What needs to be done –
Look through the data that follows and work out how many lines contain the string "UnicodeDecodeError". Nothing but that number should be given.

Extracted data entries:
(** The Number nearest to [m * 10^e] for [m > 0], ties to even.  Values
    that are certainly above the largest Number or below half of the
    smallest one are settled without computing the power of ten. *)
Definition number_of_decimal (m e : Z) : number :=
  if m <=? 0 then pos_zero
  else
    let d := decimal_digits m in
    if 310 <=? e + d - 1 then Infinity
    else if e + d <=? -325 then pos_zero
    else if 0 <=? e then number_of_Z (m * 10 ^ e)
    else SFdiv prec emax (S754_finite false (Z.to_pos m) 0)
                         (S754_finite false (Z.to_pos (10 ^ (- e))) 0).

(** *** Characters *)

Definition code (c : ascii) : Z := Z.of_N (N_of_ascii c).

(** WhiteSpace and LineTerminator code units below 256: TAB, LF, VT, FF,
    CR, SP and NBSP. *)
Definition is_js_whitespace (c : ascii) : bool :=
  let n := code c in
  ((9 <=? n) && (n <=? 13)) || (n =? 32) || (n =? 160).

Definition digit_value (c : ascii) : option Z :=
  let n := code c in
  if (48 <=? n) && (n <=? 57) then Some (n - 48)
  else if (97 <=? n) && (n <=? 102) then Some (n - 87)
  else if (65 <=? n) && (n <=? 70) then Some (n - 55)
  else None.

Definition digit_in_base (base : Z) (c : ascii) : option Z :=
  match digit_value c with
  | Some d => if d <? base then Some d else None
  | None => None
  end.

(** [digits base acc s] reads the longest prefix of [s] made of digits of
    [base]: the value read (continuing [acc]), how many digits, the rest. *)
Fixpoint digits (base : Z) (acc : Z) (s : string) : Z * Z * string :=
  match s with
  | String c r =>
      match digit_in_base base c with
      | Some d =>
          let '(v, n, rest) := digits base (acc * base + d) r in (v, n + 1, rest)
      | None => (acc, 0, s)
      end
  | EmptyString => (acc, 0, s)
  end.

Fixpoint trim_start (s : string) : string :=
  match s with
  | String c r => if is_js_whitespace c then trim_start r else s
  | EmptyString => s
  end.

Fixpoint trim_end (s : string) : string :=
  match s with
  | String c r =>
      match trim_end r with
      | EmptyString => if is_js_whitespace c then EmptyString else String c EmptyString
      | r' => String c r'
      end
  | EmptyString => s
  end.

Definition trim (s : string) : string := trim_end (trim_start s).
(** * Sandboxed preview execution: [backend/app/sandbox.py]

    A shallow embedding of [run_preview] and of the part of the Python
    runtime it talks to ([uuid.uuid4], [subprocess.Popen],
    [Popen.communicate], [Popen.kill], [bytes.decode]), and of the
    embedding cache and of the generation and search routes, followed by
    the properties that can be read off them. *)

From Stdlib Require Import ZArith NArith Lia List String Ascii Strings.Byte.
From stdpp Require Import base option gmap strings list.

Local Open Scope string_scope.
Local Open Scope list_scope.

(** ** Bytes and text *)

(** A Python [bytes] value. *)
Definition bytes := list byte.

(** A Python [str] value: a sequence of Unicode code points. *)
Definition pystr := list N.

(** The [str] denoted by an ASCII string literal of the source. *)
Definition lit (s : string) : pystr :=
  map N_of_ascii (list_ascii_of_string s).

(** The [bytes] holding the ASCII characters of a literal. *)
Definition blit (s : string) : bytes := list_byte_of_string s.

Module Utf8.

(** [bytes.decode("utf-8")] in its default strict mode: the well-formed
    byte sequences of the Unicode standard (no overlong forms, no
    surrogates, nothing above U+10FFFF); [None] stands for
    UnicodeDecodeError. *)

Definition between (lo hi b : N) : bool := ((lo <=? b) && (b <=? hi))%N.

Definition cont (b : N) : bool := between 128 191 b.

Definition low6 (b : N) : N := N.land b 63.

(** Range allowed for the second byte of a three-byte form. *)
Definition second_of_3 (b0 b1 : N) : bool :=
  if (b0 =? 224)%N then between 160 191 b1
  else if (b0 =? 237)%N then between 128 159 b1
  else cont b1.

(** Range allowed for the second byte of a four-byte form. *)
Definition second_of_4 (b0 b1 : N) : bool :=
  if (b0 =? 240)%N then between 144 191 b1
  else if (b0 =? 244)%N then between 128 143 b1
  else cont b1.

Fixpoint decode_points (bs : list N) : option pystr :=
  match bs with
  | [] => Some []
  | b0 :: r0 =>
      if (b0 <? 128)%N then
        match decode_points r0 with
        | Some s => Some (b0 :: s)
        | None => None
        end
      else if between 194 223 b0 then
        match r0 with
        | b1 :: r1 =>
            if cont b1 then
              match decode_points r1 with
              | Some s => Some ((N.land b0 31 * 64 + low6 b1)%N :: s)
              | None => None
              end
            else None
        | _ => None
        end
      else if between 224 239 b0 then
        match r0 with
        | b1 :: b2 :: r2 =>
            if second_of_3 b0 b1 && cont b2 then
              match decode_points r2 with
              | Some s =>
                  Some (((N.land b0 15 * 64 + low6 b1) * 64 + low6 b2)%N :: s)
              | None => None
              end
            else None
        | _ => None
        end
      else if between 240 244 b0 then
        match r0 with
        | b1 :: b2 :: b3 :: r3 =>
            if second_of_4 b0 b1 && cont b2 && cont b3 then
              match decode_points r3 with
              | Some s =>
                  Some ((((N.land b0 7 * 64 + low6 b1) * 64 + low6 b2) * 64
                         + low6 b3)%N :: s)
              | None => None
              end
            else None
        | _ => None
        end
      else None
  end.

Definition decode (b : bytes) : option pystr :=
  decode_points (map Byte.to_N b).

End Utf8.

(** ** Exceptions and outcomes *)

(** The exceptions that can leave the calls [run_preview] makes.
    [TimeoutExpired] carries the output captured so far, as the exception
    object of [communicate] does; [ValueError] is what [Popen] raises for
    an argument it cannot pass on. *)
Inductive exn : Type :=
| TimeoutExpired (output stderr : bytes)
| OSError (cause : string)
| ValueError (what : string)
| UnicodeDecodeError
| Fault (what : string).

Inductive outcome (A : Type) : Type :=
| Returned (a : A)
| Raised (e : exn).
Arguments Returned {A} a.
Arguments Raised {A} e.

(** ** The host: entropy, container runtime, child processes *)

(** What a launched child does, on a clock that starts when it is spawned:
    the chunks it writes to each pipe, when it exits by itself (if ever) and
    with which status, and a fault that may hit the parent while it waits
    on the pipes. *)
Record child_script : Type := {
  cs_stdout : list (nat * bytes);
  cs_stderr : list (nat * bytes);
  cs_exit : option (nat * Z);
  cs_fault : option (nat * string)
}.

(** How the host answers one [Popen]: the executable cannot be started, or
    a child is running. *)
Inductive spawn_plan : Type :=
| SpawnFails (cause : string)
| Spawns (c : child_script).

(** What becomes of one [Popen] call: the arguments are refused before the
    host is asked for anything, or the host answers. *)
Inductive launch : Type :=
| BadArgument
| Answer (plan : spawn_plan).

Coercion Answer : spawn_plan >-> launch.

(** A child is running, has been sent SIGKILL but not waited for, or has
    been waited for and its status collected. *)
Inductive pstate : Type :=
| Running
| Signalled
| Reaped (returncode : Z).

Record process : Type := {
  p_argv : list string;
  p_script : child_script;
  p_state : pstate;
  p_buffer : bytes * bytes
}.

(** What has happened to the children, most recent first: a [Popen] call
    with its command line and the handle of the child it started, if any;
    a child waited for; a signal sent. *)
Inductive event : Type :=
| Launch (argv : list string) (pid : option nat)
| Reap (pid : nat) (returncode : Z)
| Kill (pid : nat).
Lemma bracket_search_shape (fuel : nat) (b : dinidlGaussTheta.bracket xreal) :
  value (dinidlGaussTheta.bracket_search hcub junk par fuel) = Some b ->
  seeds b \/ shifted_left b \/ shifted_right b.
Proof.
  unfold dinidlGaussTheta.bracket_search. rewrite !value_bind.
  destruct (value (dinidlGaussTheta.lower_loop hcub junk par fuel _)) as [b1|] eqn:E1;
    [|discriminate].
  intros E2. apply lower_loop_shape in E1; [|left; now repeat split].
  destruct E1 as [Hs|Hl].
  - apply upper_loop_shape in E2; [|now left]. tauto.
  - apply (upper_loop_after_left _ Hl) in E2. subst b. tauto.
Qed.

End BracketShape.

(** X9.  On idealised doubles, for every integrator and parameter array,
    whenever the two loops of the bracket search are left the bracket is the
    seed triple (-0.5, 0.5, 1.5), or it was shifted to the left only, or to
    the right only, never both ways.  Its thresholds are finite and strictly
    increasing; after shifts to the left the lower threshold is twice the
    middle one, which is negative, and the middle loss is strictly below the
    right one; after shifts to the right the upper threshold is twice the
    middle one and the middle loss is strictly below the left one. *)
Theorem bracket_search_one_direction :
  forall (hcub : cubature xreal) (junk : nat -> xreal) (par : list xreal)
         (fuel : nat) (b : dinidlGaussTheta.bracket xreal),
    value (dinidlGaussTheta.bracket_search hcub junk par fuel) = Some b ->
    (seeds b \/ shifted_left b \/ shifted_right b)
    /\ exists l m r : R, thresholds b l m r /\ (l < m < r)%R.
Proof.
  intros hcub junk par fuel b Hrun.
  pose proof (bracket_search_shape _ _ _ _ Hrun) as Hshape. split; [exact Hshape|].
  destruct Hshape as [Hs|[(l & m & r & Ht & (E & M & MR & R5) & _)
                         |(l & m & r & Ht & (E & L5 & LM) & _)]].
  - eexists _, _, _. split; [exact Hs|lra].
  - exists l, m, r. split; [exact Ht|lra].
  - exists l, m, r. split; [exact Ht|lra].
Qed.
(** * osm-house-generator: the Overpass client and the houses log

    A shallow embedding of [src/main.py]: the bounded-retry request method of
    [OSMAPIClient], the per-element parser of [get_residential_buildings],
    the deduplicating, append-only log kept by [HousesManager], the storing
    loop of [HouseOSMGenerator.generate_houses] and the menu loop of
    [UIManager.run].

    Conventions.
    - A Python [str] is a [string] holding its UTF-8 bytes.  Every string
      operation used by the program ([replace] of an ASCII character, [split]
      on an ASCII separator, [join], emptiness, equality) commutes with that
      encoding.
    - Python exceptions are values of [exn]; a computation that may raise
      returns a [result].
    - What the outside world decides (the HTTP service, the clock, how much
      of a write the disk accepts) is an explicit argument of the operation
      that consults it.
    - [time.sleep] and the requests actually sent are recorded in a list of
      [event]s; logging calls are not modelled. *)

From Stdlib Require Import ZArith Ascii String List Floats.SpecFloat Lia.
From stdpp Require Import base strings gmap list pretty.

Local Open Scope string_scope.
Local Open Scope list_scope.
Local Open Scope Z_scope.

Task response –
2